Running Time: 108 Minutes

Starring: Gunnar Bjornstrand, Harriet Andersson

Written and Directed by: Ingmar Bergman


Studio: Criterion

Retail Price: $39.95

Features: Ingmar Bergman Introduction, Peter Cowie and Jorn Donner Conversation, Theatrical Trailer

Specs: 1.33:1 Full Screen 1080p High Definition, Swedish PCM Mono, English Subtitles, Chapters (28 Chapters)

Released: May 3rd, 2011

Smiles of a Summer Night is presented in a 1080p High Definition transfer, with the original aspect ratio of 1.33:1. It's great to have this film in glorious high definition, and while it's not a flawless transfer, it is pretty amazing given it's 56 year-old age. I'll get the less desirable aspects out of the way first: there's a good deal of shimmering, blemishes and dirt pieces are on the print, and at times it can be a bit on the soft side. Otherwise though, the black-and-white cinematography is resoundingly sharp, and the spread of the film grain makes for a refined image. As usual, another superb transfer from Criterion.
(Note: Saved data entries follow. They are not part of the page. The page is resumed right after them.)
(** C7. The bundle a completed [scrape_subreddit] call returns and stores
    satisfies the bundle invariant: its per-field arrays have one length, the
    arrays of its comment container have one length, and every [post_id] of
    the comment container occurs in the bundle's [post_id] array. *)
Theorem scrape_bundle_invariant :
  forall subreddit search post_limit sort time_filter get_comments comment_limit
         s ret s',
    scrape_subreddit subreddit search post_limit sort time_filter
      get_comments comment_limit s = (Ok ret, s') ->
    exists l b,
      ret = [(as_str subreddit, l)]
      /\ store_lookup (scraped_data s') (as_str subreddit) (as_str search) = Some l
      /\ heap s' !! l = Some (OBundle b)
      /\ bundle_invariant b.
Proof.
  intros subreddit search pl so tf gc cl s ret s' Hrun.
  destruct (scrape_success _ _ _ _ _ _ _ _ _ _ Hrun)
    as (_ & Hret & Hheap & Hdata & _).
  eexists _, _. split; [exact Hret|].
  split; [rewrite Hdata; apply store_lookup_store_bundle_eq|].
  split.
  - rewrite Hheap, lookup_app_r by lia. rewrite Nat.sub_diag. reflexivity.
  - apply bundle_of_invariant.
Qed.

Lemma scrape_bundle_invariant_witness :
  exists l b,
    [("test", 0)] = [(as_str (PStr "test"), l)]
    /\ store_lookup (scraped_data demo_state1) (as_str (PStr "test"))
         (as_str (PStr "foo")) = Some l
    /\ heap demo_state1 !! l = Some (OBundle b)
    /\ bundle_invariant b.
Proof.
  apply (scrape_bundle_invariant (PStr "test") (PStr "foo") (PInt 50)
           (PStr "top") (PStr "all") (PBool true) (PInt 10) (init demo_client)).
  reflexivity.
Defined.

(** C4. In the bundle a completed [scrape_subreddit] call returns, the
    [author] array holds, post by post in fetch order, the author's name when
    the post has an author and the string "unknown_author" when it has none;
    the [comment_author] array of the comment container does the same for
    the comments taken. Every recorded author is a string, so a missing
    author is never recorded as null or as the empty string. *)
Theorem scrape_records_unknown_author :
  forall subreddit search post_limit sort time_filter get_comments comment_limit
         s ret s',
    scrape_subreddit subreddit search post_limit sort time_filter
      get_comments comment_limit s = (Ok ret, s') ->
    let posts := items (reddit s (io_log s) (as_str subreddit) (as_str search)
                          post_limit (as_str sort) (as_str time_filter)) in
    let coms := flat_map (taken get_comments comment_limit) posts in
    exists l b cd authors comment_authors,
      ret = [(as_str subreddit, l)]
      /\ heap s' !! l = Some (OBundle b)
      /\ dict_get "author" (b_fields b) = Some authors
      /\ Forall2 (fun p a => recorded_author (s_author p) a) posts authors
      /\ b_comments b = Some cd
      /\ dict_get "comment_author" cd = Some comment_authors
      /\ Forall2 (fun pc a => recorded_author (c_author (snd pc)) a)
           coms comment_authors
      /\ Forall (fun a => exists name, a = CStr name) (authors ++ comment_authors).
Proof.
  intros subreddit search pl so tf gc cl s ret s' Hrun posts coms.
  destruct (scrape_success _ _ _ _ _ _ _ _ _ _ Hrun)
    as (_ & Hret & Hheap & _).
  fold posts in Hheap. fold coms in Hheap.
  eexists _, _, _, _, _. split; [exact Hret|].
  split; [rewrite Hheap, lookup_app_r by lia; rewrite Nat.sub_diag; reflexivity|].
  split; [reflexivity|]. split.
  { clear. induction posts as [|p ps IH]; simpl; constructor; [|exact IH].
    unfold recorded_author. destruct (s_author p); reflexivity. }
  split; [reflexivity|]. split; [reflexivity|]. split.
  { clear. induction coms as [|c cs IH]; simpl; constructor; [|exact IH].
    unfold recorded_author. destruct (c_author (snd c)); reflexivity. }
  apply Forall_app. split; apply Forall_forall; intros a Ha;
    apply list_elem_of_In, in_map_iff in Ha; destruct Ha as [x [<- _]];
    eexists; reflexivity.
Qed.

Lemma scrape_records_unknown_author_witness :
  exists l b cd authors comment_authors,
    [("test", 0)] = [("test", l)]
    /\ heap demo_state1 !! l = Some (OBundle b)
    /\ dict_get "author" (b_fields b) = Some authors
    /\ Forall2 (fun p a => recorded_author (s_author p) a)
         [demo_p1; demo_p2] authors
    /\ b_comments b = Some cd
    /\ dict_get "comment_author" cd = Some comment_authors
    /\ Forall2 (fun pc a => recorded_author (c_author (snd pc)) a)
         [("p1", demo_c1); ("p1", demo_c2)] comment_authors
    /\ Forall (fun a => exists name, a = CStr name) (authors ++ comment_authors).
Proof.
  apply (scrape_records_unknown_author (PStr "test") (PStr "foo") (PInt 50)
           (PStr "top") (PStr "all") (PBool true) (PInt 10) (init demo_client)).
  reflexivity.
Defined.

(** * Flattening *)

(** ** Reading and writing the object that follows a known prefix *)

Lemma set_heap_same s : set_heap (heap s) s = s.
Proof. destruct s; reflexivity. Qed.

Lemma read_bundle_at pre b post s :
  read_bundle (length pre) (set_heap (pre ++ OBundle b :: post) s)
  = (Ok b, set_heap (pre ++ OBundle b :: post) s).
Proof.
  unfold read_bundle. simpl heap.
  rewrite lookup_app_r by lia. rewrite Nat.sub_diag. reflexivity.
Qed.

Lemma write_at pre o o' post s :
  write (length pre) o' (set_heap (pre ++ o :: post) s)
  = (Ok tt, set_heap (pre ++ o' :: post) s).
Proof.
  unfold write, modify. simpl heap.
  rewrite insert_app_r_alt by lia. rewrite Nat.sub_diag. reflexivity.
Qed.

Lemma set_field_at pre b post k v s :
  set_field (length pre) k v (set_heap (pre ++ OBundle b :: post) s)
  = (Ok tt, set_heap (pre ++ OBundle (mkBundle (dict_set k v (b_fields b))
                                        (b_comments b)) :: post) s).
Proof.
  unfold set_field. rewrite (bind_ok _ _ _ _ _ (read_bundle_at _ _ _ _)).
  apply write_at.
Qed.

Lemma pop_comments_at pre b post s :
  pop_comments (length pre) (set_heap (pre ++ OBundle b :: post) s)
  = (Ok (b_comments b),
     set_heap (pre ++ OBundle (mkBundle (b_fields b) None) :: post) s).
Proof.
  unfold pop_comments. rewrite (bind_ok _ _ _ _ _ (read_bundle_at _ _ _ _)).
  rewrite (bind_ok _ _ _ _ _ (write_at _ _ _ _ _)). reflexivity.
Qed.

Lemma flatten_bundle_at subr acc q pre b post s :
  exists o,
    flatten_bundle subr acc (q, length pre) (set_heap (pre ++ OBundle b :: post) s)
    = (flatten_step subr acc (q, b), set_heap (pre ++ o :: post) s).
Proof.
  unfold flatten_bundle, flatten_step. simpl fst. simpl snd.
  rewrite (bind_ok _ _ _ _ _ (read_bundle_at _ _ _ _)).
  destruct (dict_get "post_id" (b_fields b)) as [ids|] eqn:Hids.
  2:{ exists (OBundle b). reflexivity. }
  rewrite (bind_ok (ret (length ids)) _ _ _ _ eq_refl).
  rewrite (bind_ok _ _ _ _ _ (set_field_at _ _ _ _ _ _)).
  rewrite (bind_ok _ _ _ _ _ (set_field_at _ _ _ _ _ _)).
  rewrite (bind_ok _ _ _ _ _ (pop_comments_at _ _ _ _)).
  simpl b_comments. simpl b_fields.
  eexists.
  destruct (frame_of_optional (b_comments b)) as [cframe | e].
  2:{ unfold bind, lift. reflexivity. }
  rewrite (bind_ok (lift (Ok cframe)) _ _ cframe _ eq_refl).
  rewrite (bind_ok _ _ _ _ _ (read_bundle_at _ _ _ _)).
  simpl b_fields.
  destruct (frame_of_dict _) as [pframe | e]; reflexivity.
Qed.

Lemma flatten_inner_at subr inner : forall pre post acc s,
  exists mid,
    length mid = length inner
    /\ fold_for (label_inner (length pre) inner) acc (flatten_bundle subr)
         (set_heap (pre ++ map OBundle (map snd inner) ++ post) s)
       = (tables_inner subr acc inner, set_heap (pre ++ mid ++ post) s).
Proof.
  induction inner as [|[q b] inner IH]; intros pre post acc s.
  - exists []. split; reflexivity.
  - simpl label_inner. simpl map. simpl fold_for. simpl tables_inner.
    destruct (flatten_bundle_at subr acc q pre b
                (map OBundle (map snd inner) ++ post) s) as [o Ho].
    simpl app. unfold bind. rewrite Ho.
    destruct (flatten_step subr acc (q, b)) as [acc' | e].
    + destruct (IH (pre ++ [o]) post acc' s) as [mid [Hlen Hrun]].
      rewrite length_app, Nat.add_1_r in Hrun.
      rewrite <- app_assoc in Hrun. simpl app in Hrun.
      exists (o :: mid). split; [simpl; lia|].
      rewrite Hrun. rewrite <- app_assoc. reflexivity.
    + exists (o :: map OBundle (map snd inner)). split.
      * simpl. rewrite !length_map. reflexivity.
      * reflexivity.
Qed.

Lemma store_bundles_cons sub view :
  store_bundles (sub :: view) = map snd (snd sub) ++ store_bundles view.
Proof. reflexivity. Qed.

Lemma flatten_outer_at view : forall pre post acc s,
  exists mid,
    length mid = length (store_bundles view)
    /\ fold_for (label_outer (length pre) view) acc
         (fun acc sub => fold_for (snd sub) acc (flatten_bundle (fst sub)))
         (set_heap (pre ++ map OBundle (store_bundles view) ++ post) s)
       = (tables_outer acc view, set_heap (pre ++ mid ++ post) s).
Proof.
  induction view as [|[c inner] view IH]; intros pre post acc s.
  - exists []. split; reflexivity.
  - simpl label_outer. simpl fold_for. simpl tables_outer.
    rewrite store_bundles_cons. simpl snd. rewrite map_app, <- app_assoc.
    destruct (flatten_inner_at c inner pre
                (map OBundle (store_bundles view) ++ post) acc s)
      as [mid1 [Hlen1 Hrun1]].
    unfold bind. rewrite Hrun1.
    destruct (tables_inner c acc inner) as [acc' | e].
    + destruct (IH (pre ++ mid1) post acc' s) as [mid2 [Hlen2 Hrun2]].
      rewrite length_app, Hlen1 in Hrun2.
      rewrite <- app_assoc in Hrun2.
      exists (mid1 ++ mid2). split.
      * rewrite !length_app, length_map. lia.
      * rewrite Hrun2. rewrite <- !app_assoc. reflexivity.
    + exists (mid1 ++ map OBundle (store_bundles view)). split.
      * rewrite !length_app, !length_map. lia.
      * rewrite <- app_assoc. reflexivity.
Qed.

(** ** The deep copy of a store without sharing *)

Lemma memo_get_cons_ne l old new memo :
  l <> old -> memo_get l ((old, new) :: memo) = memo_get l memo.
Proof.
  intros Hne. simpl. destruct (Nat.eqb_spec l old); [contradiction | reflexivity].
Qed.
Smiles of a Summer Night features an uncompressed Swedish Mono track. Obviously, this is a straightforward track, but it definitely gets the job done. The movie sounds rather crisp, as there are no audio defects — such as hissing and distortion — whatosever. Dialogue is clear, and the film's sound effects chime in nicely. The musical cues, which feature a choir and harp, sound lovely as well. Fidelity is high on this track. In all, no complaints.

English subtitles are included.


Lasting about 4 minutes is an Introduction from Ingmar Bergman. Prompted by journalist Marie Nyrerod (in what must be footage culled from her film Bergman Island), the late filmmaker reflects on the movie, namely its surprise success, what it meant in his career and how he had no idea the film was even entered in Cannes. Certainly worthy of any viewer's time. 

The Peter Cowie and Jorn Donner Conversation makes up the meat of the supplements here. Cowie (a Bergman scholar) and Donner (who was an executive producer on "Fanny and Alexander") discuss the importance of the film in Bergman's canon, it's comedic aspects and its success at Cannes, among other things. Both men are intelligent, articulate and offer some good information and insights during its 17 minute runtime. 

Also on the disc is the Original Theatrical Trailer that was shown in Sweden. The booklet has a Pauline Kael review, and an essay from John Simon. 


Smiles of a Summer Night
is an important film in Ingmar Bergman's filmography, and for those only familiar with the filmmaker's dramatic work, this is a piece that shows a very clever and lighter side. This Blu-ray edition is a port of the 2003 DVD. The supplements are good but sparse, so the only reason to upgrade is for the uncompressed mono track and new high-def transfer. If you're a big fan of the film and/or Bergman, then this should have a spot on your shelf.